# REQUIREMENT
Whenever a line in the listing contains "boom", copy that line.
[[ RECORD EXTRACTS, beginning ]]
(** * go-closure-issue: the client-side staging pipeline

    A shallow embedding of the rsync client of this repository
    ([Path], [Client.dispatch], [Client.receive], [Client.Stage]) as a
    labelled transition system over the goroutines and channels the code
    creates, with the properties of its specification stated over it. *)

From Stdlib Require Import List String Ascii Bool Arith Lia NArith.
From Stdlib.Strings Require Import Byte.
Import ListNotations.
Open Scope string_scope.

Set Implicit Arguments.

(** ** Library functions the client calls

    [path/filepath] (Unix flavour, separator '/') and the "%x" verb of
    [fmt.Sprintf] applied to a byte slice. *)

Module Filepath.

Definition Separator : ascii := "/"%char.

(** The elements of a path between separators, empty elements included. *)
Fixpoint elements (s : string) : list string :=
  match s with
  | EmptyString => [EmptyString]
  | String ch rest =>
      if Ascii.eqb ch Separator then EmptyString :: elements rest
      else match elements rest with
           | e :: es => String ch e :: es
           | [] => [String ch EmptyString]
           end
  end.

(** One element read by [Clean]; [out] holds the elements written so far,
    last one first.  Empty and "." elements are dropped; ".." removes the
    last real element, is kept in front of a relative path and is dropped
    at the top of a rooted one. *)
Definition clean_element (rooted : bool) (out : list string) (e : string)
  : list string :=
  if (e =? "") || (e =? ".") then out
  else if e =? ".." then
    match out with
    | top :: below => if top =? ".." then e :: out else below
    | [] => if rooted then [] else [e]
    end
  else e :: out.
(** The classifier the filter amounts to: the category, or [None] for an
    incident type that no keyword matches. *)
Definition classify (raw_type : string) : option string :=
  if existsb (fun kw => str_contains kw (str_upper raw_type)) property_keywords
  then Some property_crime else None.

(** A row of the frame that [prepare_map_data] returns: [Zip Code],
    [Type of Incident], the summed count, [Incident_Counts] ([None] is the
    NaN that [Series.map] leaves for a missing key), [lat], [lon]. *)
Record map_row := MapRow {
  m_zip_code : Z;
  m_type_of_incident : string;
  m_count : Z;
  m_incident_counts : option (list (string * Z));
  m_lat : pyobj;
  m_lon : pyobj
}.

(** Lines 184-185: rows with a zip code that is a key of the cache. *)
Definition has_coordinates (zip_coordinates : gmap Z pyobj)
    (r : property_incident) : Prop :=
  ∃ z, p_zip_code r = Some z ∧ is_Some (zip_coordinates !! z).

#[export] Instance has_coordinates_dec zc r : Decision (has_coordinates zc r).
Proof.
  unfold has_coordinates. destruct (p_zip_code r) as [z|].
  - destruct (decide (is_Some (zc !! z))) as [Hs|Hn].
    + left. eauto.
    + right. intros (z' & [= <-] & Hs). done.
  - right. intros (z' & [=] & _).
Defined.

(** The zip code of a clean row (they all have one). *)
Definition zip_of (r : property_incident) : Z := default 0 (p_zip_code r).

(** Lines 192-196: sums by zip code and original type. *)
Definition incident_details (df_clean : list property_incident)
    : list ((Z * string) * Z) :=
  groupby_sum ((fun r => ((zip_of r, original_incident_type r), p_count r)) <$> df_clean).

(** Lines 197-201: for each zip code of [incident_details], the dict of its
    rows, zipping the type column with the count column. *)
Definition breakdown_of (z : Z) (details : list ((Z * string) * Z))
    : list (string * Z) :=
  py_dict ((fun kv => (kv.1.2, kv.2)) <$> filter (fun kv => kv.1.1 = z) details).
(** C3 fails as stated, on four query-mode records of status 200: the marker
    [transaction returned with failure] is not looked for by either classifier;
    [test.py] does not read [result]; [gemtest.py] does not read [details] on
    this path; and [test.py] reads [message] only when [error] is empty. *)
Lemma ok_query_200_markers_missed :
  let failure := [(VStr "status", VInt 200);
                  (VStr "details",
                   VDict [(VStr "error", VStr "transaction returned with failure")])] in
  let in_result := [(VStr "status", VInt 200); (VStr "result", VStr "Description: boom")] in
  let in_details := [(VStr "status", VInt 200);
                     (VStr "details", VDict [(VStr "error", VStr "Description: boom")])] in
  let in_message := [(VStr "status", VInt 200);
                     (VStr "details", VDict [(VStr "error", VStr "denied");
                                             (VStr "message", VStr "Description: boom")])] in
  fst (Test.ok failure None (Sample.in_mode "query")) = Ok true
  /\ fst (Gemtest.ok failure None (Sample.in_mode "query")) = Ok true
  /\ fst (Test.ok in_result None (Sample.in_mode "query")) = Ok true
  /\ fst (Gemtest.ok in_details None (Sample.in_mode "query")) = Ok true
  /\ fst (Test.ok in_message None (Sample.in_mode "query")) = Ok true.
Proof. repeat split; vm_compute; reflexivity. Qed.

(** C3, amended.  For a query-mode record whose status is the integer 200 and
    acceptable, and a text that contains [Description: ] or, in any letter
    case, [chaincode response]: the classifier of [test.py] answers FAIL when
    that text is the message selected from the details (the [error] member when
    it is truthy, else the [message] member), and the classifier of
    [gemtest.py] answers FAIL when that text is the [result] member. *)
Theorem ok_query_200_marker_fails
        (r : dict) (codes : option (list Z)) (st : state) (text : string) :
  method_type st = "query" ->
  Py.get r "status" = VInt 200 ->
  In 200%Z (acceptable_set "query" codes) ->
  has_marker text = true ->
  ((exists d, Py.get r "details" = VDict d /\ error_message_of d = VStr text) ->
   fst (Test.ok r codes st) = Ok false)
  /\ (Py.get r "result" = VStr text -> fst (Gemtest.ok r codes st) = Ok false).
Proof.
  intros Hm Hs Hin Hmark. apply acceptable_existsb in Hin.
  split.
  - intros [d [Hd He]].
    assert (Hne : Py.truthy (VDict d) = true).
    { destruct d; [|reflexivity]. cbv in He. injection He as <-. discriminate Hmark. }
    unfold Test.ok, bind, get_method_type. rewrite Hm, Hs, Hd, Hne.
    cbn [is_VALID Py.as_int andb String.eqb Ascii.eqb Bool.eqb].
    destruct codes as [l|]; cbn in Hin; [rewrite Hin|];
      cbn [existsb Z.eqb Pos.eqb orb andb];
      unfold Test.chaincode_marker; rewrite He, marker_scan, Hmark; reflexivity.
  - intros Hr.
    unfold Gemtest.ok, bind, get_method_type. rewrite Hm, Hs, Hr.
    cbn [is_VALID Py.as_int andb String.eqb Ascii.eqb Bool.eqb].
    assert (Hres : Gemtest.result_has_marker (VStr text) = true) by exact Hmark.
    rewrite Hres.
    destruct codes as [l|]; cbn in Hin; [rewrite Hin|];
      cbn [existsb Z.eqb Pos.eqb orb andb];
      destruct (Py.truthy (Py.get r "err")); reflexivity.
Qed.
(** * blueapi: the controller's command line and the worker-side bridge

    A shallow embedding of [src/blueapi/cli/cli.py] and
    [src/blueapi/service/app.py].  Python statements become functions in a
    small monad that threads the state of one invocation, records every call
    that is visible from outside (REST requests, bus operations, printing and
    logging) and carries Python's three ways of leaving a block: running to its
    end, [return], and a raised exception.  A fourth outcome stands for a call
    that never comes back. *)

From Stdlib Require Import String Ascii List Bool Arith NArith Lia.
From Stdlib Require Import DecimalString DecimalNat.
From Stdlib Require Finite.
Import ListNotations.
Local Open Scope string_scope.
Local Open Scope list_scope.
#[local] Set Warnings "-register-all".

(** ** Python values shared by both programs *)

(** The exception classes the code names, each with the text [str(e)] gives.
    [OtherError] stands for any class the code never mentions. *)
Inductive exn : Type :=
| ValidationError (msg : string)
| BlueskyRemoteError (msg : string)
| ValueError (msg : string)
| JSONDecodeError (msg : string)
| ConnectionError (msg : string)
| FileNotFoundError (msg : string)
| RuntimeError (msg : string)
| IndexError (msg : string)
| AssertionError
| OtherError (cls msg : string).

(** [isinstance(e, ValueError)]: pydantic's [ValidationError] and
    [json.JSONDecodeError] both derive from [ValueError]. *)
Definition isinstance_ValueError (e : exn) : bool :=
  match e with
  | ValueError _ | ValidationError _ | JSONDecodeError _ => true
  | _ => false
  end.

(** [isinstance(e, requests.exceptions.ConnectionError)]. *)
Definition isinstance_ConnectionError (e : exn) : bool :=
  match e with
  | ConnectionError _ => true
  | _ => false
  end.

(** [f"{e}"]. *)
Definition str_exn (e : exn) : string :=
  match e with
  | ValidationError m | BlueskyRemoteError m | ValueError m
  | JSONDecodeError m | ConnectionError m | FileNotFoundError m
  | RuntimeError m | IndexError m | OtherError _ m => m
  | AssertionError => ""
  end.

(** What [json.loads] and the [dict()] of a response model produce.  A number
    keeps the text of its literal. *)
Inductive json : Type :=
| JNull
| JBool (b : bool)
| JNum (literal : string)
| JStr (s : string)
| JArr (items : list json)
| JObj (members : list (string * json)).

(** The newline of ["...: \n"]. *)
Definition nl : string := String (ascii_of_nat 10) EmptyString.

(** ** How a block of statements ends *)

Inductive outcome (A : Type) : Type :=
| Normal (a : A)
| Returned
| Raised (e : exn)
| Blocked.

Arguments Normal {A} a.
Arguments Returned {A}.
Arguments Raised {A} e.
Arguments Blocked {A}.

(** A statement: from the state before it to the state after it and the way
    it ended. *)
Definition Py (S A : Type) : Type := S -> S * outcome A.

Definition ret {S A} (a : A) : Py S A := fun s => (s, Normal a).

Definition bind {S A B} (c : Py S A) (k : A -> Py S B) : Py S B :=
  fun s =>
    match c s with
    | (s', Normal a) => k a s'
    | (s', Returned) => (s', Returned)
    | (s', Raised e) => (s', Raised e)
    | (s', Blocked) => (s', Blocked)
    end.

Definition py_return {S A} : Py S A := fun s => (s, Returned).

Definition raise {S A} (e : exn) : Py S A := fun s => (s, Raised e).

(** The result of an external call, given by the environment. *)
Definition lift {S A} (r : exn + A) : Py S A :=
  match r with
  | inl e => raise e
  | inr a => ret a
  end.

(** [try: body / except ...: handler]: the handler sees the exception and
    decides itself (by re-raising) which classes it lets through. *)
Definition try_except {S A} (body : Py S A) (handler : exn -> Py S A) : Py S A :=
  fun s =>
    match body s with
    | (s', Raised e) => handler e s'
    | r => r
    end.

(** A call of a function whose body is [body] and which returns [None]:
    [return] ends at the call. *)
Definition call {S} (body : Py S unit) : Py S unit :=
  fun s =>
    match body s with
    | (s', Returned) => (s', Normal tt)
    | r => r
    end.

Declare Scope py_scope.
Delimit Scope py_scope with py.
Notation "x <- c ;; k" := (bind c (fun x => k))
  (at level 61, c at next level, right associativity) : py_scope.
Notation "c ;;; k" := (bind c (fun _ => k))
  (at level 61, right associativity) : py_scope.

(** [with manager: body]: [enter] first; when it succeeds the body runs and
    [leave] runs after it on every way out of the body (its end, a [return],
    an exception); the body's outcome is kept. *)
Definition with_ {S A} (enter leave : Py S unit) (body : Py S A) : Py S A :=
  fun s =>
    match enter s with
    | (s1, Normal _) =>
        match body s1 with
        | (s2, Blocked) => (s2, Blocked)
        | (s2, r) =>
            match leave s2 with
            | (s3, Normal _) => (s3, r)
            | (s3, Returned) => (s3, r)
            | (s3, Raised e) => (s3, Raised e)
            | (s3, Blocked) => (s3, Blocked)
            end
        end
    | (s1, Returned) => (s1, Returned)
    | (s1, Raised e) => (s1, Raised e)
    | (s1, Blocked) => (s1, Blocked)
    end.

(** [x or default] on an optional string: [None] and [""] are falsy. *)
Definition py_or (x : option string) (default : string) : string :=
  match x with
  | Some EmptyString => default
  | Some s => s
  | None => default
  end.

(** * The controller: [src/blueapi/cli/cli.py] *)

Module Cli.

(** ** The worker's events *)

(** Modelled from the spec: [WorkerState] (declared in [blueapi.worker], not
    under src/).  The spec enumerates IDLE, RUNNING, PAUSED, ABORTING and
    STOPPING and leaves the rest open. *)
Inductive WorkerState : Type :=
| IDLE
| RUNNING
| PAUSED
| ABORTING
| STOPPING
| OTHER_STATE (name : string).

(** Modelled from the spec: [WorkerEvent] (declared in [blueapi.worker]): a
    state, the ordered errors and warnings, and a reference to the task the
    event belongs to. *)
Record WorkerEvent : Type := {
  state : WorkerState;
  errors : list string;
  warnings : list string;
  task_ref : option string
}.

(** Modelled from the spec: [Task] (declared in [blueapi.worker]): the name
    of an operation and a mapping from strings to values. *)
Record Task : Type := {
  task_name : string;
  task_params : list (string * json)
}.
[[ RECORD EXTRACTS, end ]]
# ANSWER TO THIS EXERCISE
  let in_result := [(VStr "status", VInt 200); (VStr "result", VStr "Description: boom")] in
                     (VStr "details", VDict [(VStr "error", VStr "Description: boom")])] in
                                             (VStr "message", VStr "Description: boom")])] in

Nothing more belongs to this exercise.